Problem >> Below are the entries to work from; restate word for word the portion that opens with the line containing "End refine." and closes with the line containing "Implicit Types (s", keeping both.

[Records from a collection]
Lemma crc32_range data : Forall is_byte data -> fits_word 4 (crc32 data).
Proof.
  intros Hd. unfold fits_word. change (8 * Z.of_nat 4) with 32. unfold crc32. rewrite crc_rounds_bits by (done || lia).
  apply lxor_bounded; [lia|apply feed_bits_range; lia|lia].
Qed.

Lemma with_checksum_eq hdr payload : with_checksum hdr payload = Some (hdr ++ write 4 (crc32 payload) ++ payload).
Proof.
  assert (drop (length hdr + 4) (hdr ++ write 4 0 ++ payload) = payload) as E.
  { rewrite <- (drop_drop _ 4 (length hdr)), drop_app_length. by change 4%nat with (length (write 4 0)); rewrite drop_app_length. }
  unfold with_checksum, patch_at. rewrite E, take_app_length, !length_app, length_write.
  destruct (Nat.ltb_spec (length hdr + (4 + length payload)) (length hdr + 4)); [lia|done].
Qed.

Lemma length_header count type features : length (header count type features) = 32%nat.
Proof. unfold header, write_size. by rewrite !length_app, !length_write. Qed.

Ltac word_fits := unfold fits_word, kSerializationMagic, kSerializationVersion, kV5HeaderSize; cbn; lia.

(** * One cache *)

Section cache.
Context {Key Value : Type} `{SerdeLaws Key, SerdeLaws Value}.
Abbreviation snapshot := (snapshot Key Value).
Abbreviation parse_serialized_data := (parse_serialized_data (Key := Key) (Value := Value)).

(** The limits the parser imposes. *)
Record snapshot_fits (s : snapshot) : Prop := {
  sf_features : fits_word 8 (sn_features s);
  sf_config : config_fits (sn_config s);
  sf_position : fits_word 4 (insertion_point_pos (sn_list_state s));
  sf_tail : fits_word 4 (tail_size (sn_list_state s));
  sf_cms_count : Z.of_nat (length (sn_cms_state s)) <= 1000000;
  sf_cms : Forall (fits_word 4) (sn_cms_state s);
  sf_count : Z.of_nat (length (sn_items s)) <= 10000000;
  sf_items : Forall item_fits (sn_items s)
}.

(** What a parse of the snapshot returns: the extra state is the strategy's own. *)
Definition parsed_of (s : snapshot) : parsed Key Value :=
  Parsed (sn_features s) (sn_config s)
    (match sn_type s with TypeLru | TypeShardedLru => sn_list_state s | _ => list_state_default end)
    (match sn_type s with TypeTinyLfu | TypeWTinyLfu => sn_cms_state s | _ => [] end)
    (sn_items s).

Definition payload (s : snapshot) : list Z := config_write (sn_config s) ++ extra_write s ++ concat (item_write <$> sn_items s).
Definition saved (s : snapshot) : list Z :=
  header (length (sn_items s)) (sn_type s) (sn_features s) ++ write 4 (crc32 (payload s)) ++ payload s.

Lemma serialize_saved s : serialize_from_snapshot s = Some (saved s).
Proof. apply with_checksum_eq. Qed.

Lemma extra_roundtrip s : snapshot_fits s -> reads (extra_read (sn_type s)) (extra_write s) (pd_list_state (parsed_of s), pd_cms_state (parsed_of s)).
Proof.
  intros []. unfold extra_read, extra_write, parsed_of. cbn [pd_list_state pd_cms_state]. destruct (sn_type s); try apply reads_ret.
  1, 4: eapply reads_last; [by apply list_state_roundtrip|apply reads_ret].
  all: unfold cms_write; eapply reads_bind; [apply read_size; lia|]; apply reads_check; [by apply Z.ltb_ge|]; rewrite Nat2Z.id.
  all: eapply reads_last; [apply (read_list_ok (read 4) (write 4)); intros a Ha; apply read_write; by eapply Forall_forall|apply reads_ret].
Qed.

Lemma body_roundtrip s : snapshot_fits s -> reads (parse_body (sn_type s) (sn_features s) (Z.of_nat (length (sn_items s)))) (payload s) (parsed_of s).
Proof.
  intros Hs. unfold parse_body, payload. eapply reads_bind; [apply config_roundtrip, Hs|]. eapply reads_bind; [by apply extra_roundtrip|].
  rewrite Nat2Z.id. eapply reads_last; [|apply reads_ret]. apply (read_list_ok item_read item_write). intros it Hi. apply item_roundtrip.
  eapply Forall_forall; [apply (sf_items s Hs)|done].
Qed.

---

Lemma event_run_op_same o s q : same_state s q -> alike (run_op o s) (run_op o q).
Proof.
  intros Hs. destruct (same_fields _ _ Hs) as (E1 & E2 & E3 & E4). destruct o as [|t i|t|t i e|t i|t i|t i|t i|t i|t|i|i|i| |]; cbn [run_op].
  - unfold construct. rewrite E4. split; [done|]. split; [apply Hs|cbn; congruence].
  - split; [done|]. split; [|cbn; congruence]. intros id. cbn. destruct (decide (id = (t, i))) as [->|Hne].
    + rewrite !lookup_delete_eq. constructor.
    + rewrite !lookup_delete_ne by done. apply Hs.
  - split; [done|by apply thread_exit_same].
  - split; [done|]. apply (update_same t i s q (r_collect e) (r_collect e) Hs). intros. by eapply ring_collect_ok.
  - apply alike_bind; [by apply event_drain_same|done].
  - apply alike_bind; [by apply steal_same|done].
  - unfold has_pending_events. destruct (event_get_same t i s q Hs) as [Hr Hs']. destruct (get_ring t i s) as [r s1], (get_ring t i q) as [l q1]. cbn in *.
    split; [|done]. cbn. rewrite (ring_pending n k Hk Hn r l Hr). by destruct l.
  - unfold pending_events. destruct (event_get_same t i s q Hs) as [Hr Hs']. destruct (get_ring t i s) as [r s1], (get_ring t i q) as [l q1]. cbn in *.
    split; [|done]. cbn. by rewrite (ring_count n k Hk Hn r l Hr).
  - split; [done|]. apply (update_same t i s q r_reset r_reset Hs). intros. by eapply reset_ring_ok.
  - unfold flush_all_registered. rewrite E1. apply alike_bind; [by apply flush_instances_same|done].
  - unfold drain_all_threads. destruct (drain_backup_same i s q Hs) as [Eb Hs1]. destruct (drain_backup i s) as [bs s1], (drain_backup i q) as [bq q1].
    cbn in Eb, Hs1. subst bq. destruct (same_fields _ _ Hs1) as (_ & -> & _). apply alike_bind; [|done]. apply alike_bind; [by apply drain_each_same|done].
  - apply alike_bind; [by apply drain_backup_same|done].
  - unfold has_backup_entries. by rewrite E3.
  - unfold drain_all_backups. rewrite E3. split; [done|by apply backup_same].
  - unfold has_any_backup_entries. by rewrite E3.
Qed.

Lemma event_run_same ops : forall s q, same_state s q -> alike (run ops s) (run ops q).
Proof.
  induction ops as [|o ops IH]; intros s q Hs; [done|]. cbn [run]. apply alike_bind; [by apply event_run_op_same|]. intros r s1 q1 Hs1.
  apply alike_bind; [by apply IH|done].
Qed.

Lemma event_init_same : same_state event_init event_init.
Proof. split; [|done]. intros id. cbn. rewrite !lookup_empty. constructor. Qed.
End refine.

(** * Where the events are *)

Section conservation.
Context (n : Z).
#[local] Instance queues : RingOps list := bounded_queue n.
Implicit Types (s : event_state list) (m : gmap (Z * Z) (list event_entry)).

Solved problem >>
End refine.

(** * Where the events are *)

Section conservation.
Context (n : Z).
#[local] Instance queues : RingOps list := bounded_queue n.
Implicit Types (s : event_state list) (m : gmap (Z * Z) (list event_entry)).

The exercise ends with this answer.